(** ** JavaScript values held by row objects *)

Inductive jsval : Type :=
  | JUndef
  | JNull
  | JNum (n : Z)
  | JStr (s : string).

#[global] Instance jsval_eq_dec : EqDecision jsval.
Proof. solve_decision. Defined.

#[global] Instance jsval_inhabited : Inhabited jsval := populate JUndef.

(** Truthiness, as used by [&&], [||] and [filter]. *)
Definition truthy (v : jsval) : bool :=
  match v with
  | JUndef | JNull => false
  | JNum n => negb (n =? 0)
  | JStr s => negb (String.eqb s "")
  end.

(** [a || b] *)
Definition js_or (a b : jsval) : jsval := if truthy a then a else b.

(** [String(v)] *)
Definition js_String (v : jsval) : string :=
  match v with
  | JUndef => "undefined"
  | JNull => "null"
  | JNum n => pretty n
  | JStr s => s
  end.

(** Property read [o.k] on an object: an absent key reads [undefined]. *)
Definition js_get (o : gmap string jsval) (k : string) : jsval :=
  default JUndef (o !! k).

(** ** Strings: [toLowerCase], [trim], [includes] *)

Definition lower_ascii (c : ascii) : ascii :=
  let n := nat_of_ascii c in
  if ((65 <=? n)%nat && (n <=? 90)%nat)%bool then ascii_of_nat (n + 32) else c.

Fixpoint toLowerCase (s : string) : string :=
  match s with
  | EmptyString => EmptyString
  | String c s' => String (lower_ascii c) (toLowerCase s')
  end.

Definition is_space (c : ascii) : bool :=
  let n := nat_of_ascii c in
  (((9 <=? n)%nat && (n <=? 13)%nat) || (n =? 32)%nat)%bool.

Fixpoint trimStart (s : string) : string :=
  match s with
  | EmptyString => EmptyString
  | String c s' => if is_space c then trimStart s' else s
  end.

Fixpoint str_rev_onto (s acc : string) : string :=
  match s with
  | EmptyString => acc
  | String c s' => str_rev_onto s' (String c acc)
  end.

Definition str_rev (s : string) : string := str_rev_onto s EmptyString.

Definition trim (s : string) : string :=
  str_rev (trimStart (str_rev (trimStart s))).

(** [s.includes(q)]: [q] occurs in [s] at some position. *)
Fixpoint includes (s q : string) : bool :=
  (String.prefix q s ||
   match s with
   | EmptyString => false
   | String _ s' => includes s' q
   end)%bool.

(** ** Insertion-ordered [Map<string, V>] *)

Module OMap.
Section omap.
Context {V : Type}.

Definition t := list (string * V).

Definition empty : t := [].

Fixpoint has (k : string) (m : t) : bool :=
    match m with
    | [] => false
    | (k', _) :: m' => if decide (k' = k) then true else has k m'
    end.

Fixpoint get (k : string) (m : t) : option V :=
    match m with
    | [] => None
    | (k', v) :: m' => if decide (k' = k) then Some v else get k m'
    end.

  (** [map.set(k, v)]: an existing key keeps its position. *)
Fixpoint set (k : string) (v : V) (m : t) : t :=
    match m with
    | [] => [(k, v)]
    | (k', v') :: m' =>
        if decide (k' = k) then (k, v) :: m' else (k', v') :: set k v m'
    end.

  (** Mutation of the object stored under [k] (the object returned by
      [map.get(k)] is the stored one, so writing its fields changes the
      entry in place). *)
Fixpoint modify (k : string) (f : V → V) (m : t) : t :=
    match m with
    | [] => []
    | (k', v) :: m' =>
        if decide (k' = k) then (k', f v) :: m' else (k', v) :: modify k f m'
    end.

Definition keys (m : t) : list string := m.*1.
End omap.
Arguments t : clear implicits.
End OMap.

(** ** [Array.prototype.sort] with a comparator

    [after a b] holds when the comparator called on [(a, b)] returns a
    positive number, i.e. [a] has to come after [b].  The sort is stable
    (ECMAScript 2019): for a comparator that is a total preorder every
    stable sort returns the same array, which is the one computed here. *)

Section js_sort.
Context {A : Type} (after : A → A → bool).

Fixpoint sort_insert (x : A) (l : list A) : list A :=
    match l with
    | [] => [x]
    | y :: l' => if after x y then y :: sort_insert x l' else x :: y :: l'
    end.

Fixpoint js_sort (l : list A) : list A :=
    match l with
    | [] => []
    | x :: l' => sort_insert x (js_sort l')
    end.
End js_sort.

(** [xs.slice(0, n)] *)
Definition slice0 {A} (n : nat) (xs : list A) : list A := take n xs.

(** [xs.map((x, i) => f(x, i))] *)
Definition mapi {A B} (f : A → nat → B) (xs : list A) : list B :=
  imap (λ i x, f x i) xs.

(** ** The explore response (api.ts) *)

Record DistributionEntry := { d_sentiment : string; d_count : Z }.
Record MixEntry := { m_entity : string; m_sentiment : string; m_count : Z }.
Record LeaderboardEntry := { l_entity : string; l_mentions : Z }.
Record SampleRow :=
  { s_tweet_id : jsval; s_entity : string; s_sentiment : string; s_text : string }.

(** ** Aggregator: [entityScores] *)

Record Tally := { pos : Z; neg : Z; neu : Z }.

Record EntityScore := {
  es_entity : string;
  es_pos : Z;
  es_neg : Z;
  es_neu : Z;
  es_total : Z;
  es_positivity : Q;
  es_negativity : Q;
  es_score : Q
}.

(** [x || 1] on a number *)
Definition or_one (x : Z) : Z := if x =? 0 then 1 else x.

Definition qdiv (a b : Z) : Q := (inject_Z a / inject_Z b)%Q.

Definition tally_zero : Tally := {| pos := 0; neg := 0; neu := 0 |}.

(** The three assignments of the loop body on [row]. *)
Definition tally_write (m : MixEntry) (row : Tally) : Tally :=
  let row :=
    if decide (m_sentiment m = "Positive")
    then {| pos := m_count m; neg := neg row; neu := neu row |} else row in
  let row :=
    if decide (m_sentiment m = "Negative")
    then {| pos := pos row; neg := m_count m; neu := neu row |} else row in
  let row :=
    if decide (m_sentiment m = "Neutral")
    then {| pos := pos row; neg := neg row; neu := m_count m |} else row in
  row.

(** One iteration of [for (const m of explore.mix)]. *)
Definition tally_step (map : OMap.t Tally) (m : MixEntry) : OMap.t Tally :=
  let map :=
    if negb (OMap.has (m_entity m) map)
    then OMap.set (m_entity m) tally_zero map else map in
  OMap.modify (m_entity m) (tally_write m) map.

Definition tally_map (mix : list MixEntry) : OMap.t Tally :=
  foldl tally_step OMap.empty mix.

Definition score_row (p : string * Tally) : EntityScore :=
  let '(entity, v) := p in
  let total := or_one (pos v + neg v + neu v) in
  let positivity := qdiv (pos v) total in
  let negativity := qdiv (neg v) total in
  let score := qdiv (pos v - neg v) total in
  {| es_entity := entity; es_pos := pos v; es_neg := neg v; es_neu := neu v;
     es_total := total; es_positivity := positivity;
     es_negativity := negativity; es_score := score |}.

(** Comparator [(a, b) => b.total - a.total]. *)
Definition by_total_desc (a b : EntityScore) : bool :=
  0 <? es_total b - es_total a.

Definition entityScores (mix : list MixEntry) : list EntityScore :=
  js_sort by_total_desc (score_row <$> tally_map mix).

(** [entityScores.slice(0, 20).sort((a, b) => b.score - a.score).slice(0, 8)] *)
Definition by_score_desc (a b : EntityScore) : bool :=
  if Qlt_le_dec 0 (es_score b - es_score a)%Q then true else false.

(** Comparator [(a, b) => a.score - b.score]. *)
Definition by_score_asc (a b : EntityScore) : bool :=
  if Qlt_le_dec 0 (es_score a - es_score b)%Q then true else false.

Definition topPositiveEntities (scores : list EntityScore) : list EntityScore :=
  slice0 8 (js_sort by_score_desc (slice0 20 scores)).

Definition topNegativeEntities (scores : list EntityScore) : list EntityScore :=
  slice0 8 (js_sort by_score_asc (slice0 20 scores)).

(** ** Aggregator: chart series *)

Record Bar := { labels : list string; values : list Z }.

Definition topEntitiesBar (leaderboard : list LeaderboardEntry) : Bar :=
  {| labels := l_entity <$> slice0 10 leaderboard;
     values := l_mentions <$> slice0 10 leaderboard |}.

(** [new Set(xs)] enumerated with [Array.from]: first occurrences, in
    insertion order. *)
Definition set_add (s : list string) (x : string) : list string :=
  if decide (x ∈ s) then s else s ++ [x].

Definition set_of (xs : list string) : list string := foldl set_add [] xs.

Record MixSeries := {
  mx_x : list string;
  mx_neg : list Z;
  mx_neu : list Z;
  mx_pos : list Z
}.

Definition mix_record0 : gmap string Z :=
  <["Positive" := 0]> (<["Neutral" := 0]> (<["Negative" := 0]> ∅)).

(** [entities.forEach((e) => map.set(e, { Negative: 0, Neutral: 0, Positive: 0 }))] *)
Definition mix_init (entities : list string) : gmap string (gmap string Z) :=
  foldl (λ mp e, <[e := mix_record0]> mp) ∅ entities.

************

- [WORK INSTRUCTIONS]
Give back exactly the lines above, from the line containing "if Qlt_le_dec 0 (es_score a" through the line containing "slice0 10 leaderboard;", with both end lines and nothing more.

- [ANSWER TO THIS PROBLEM]
  if Qlt_le_dec 0 (es_score a - es_score b)%Q then true else false.

Definition topPositiveEntities (scores : list EntityScore) : list EntityScore :=
  slice0 8 (js_sort by_score_desc (slice0 20 scores)).

Definition topNegativeEntities (scores : list EntityScore) : list EntityScore :=
  slice0 8 (js_sort by_score_asc (slice0 20 scores)).

(** ** Aggregator: chart series *)

Record Bar := { labels : list string; values : list Z }.

Definition topEntitiesBar (leaderboard : list LeaderboardEntry) : Bar :=
  {| labels := l_entity <$> slice0 10 leaderboard;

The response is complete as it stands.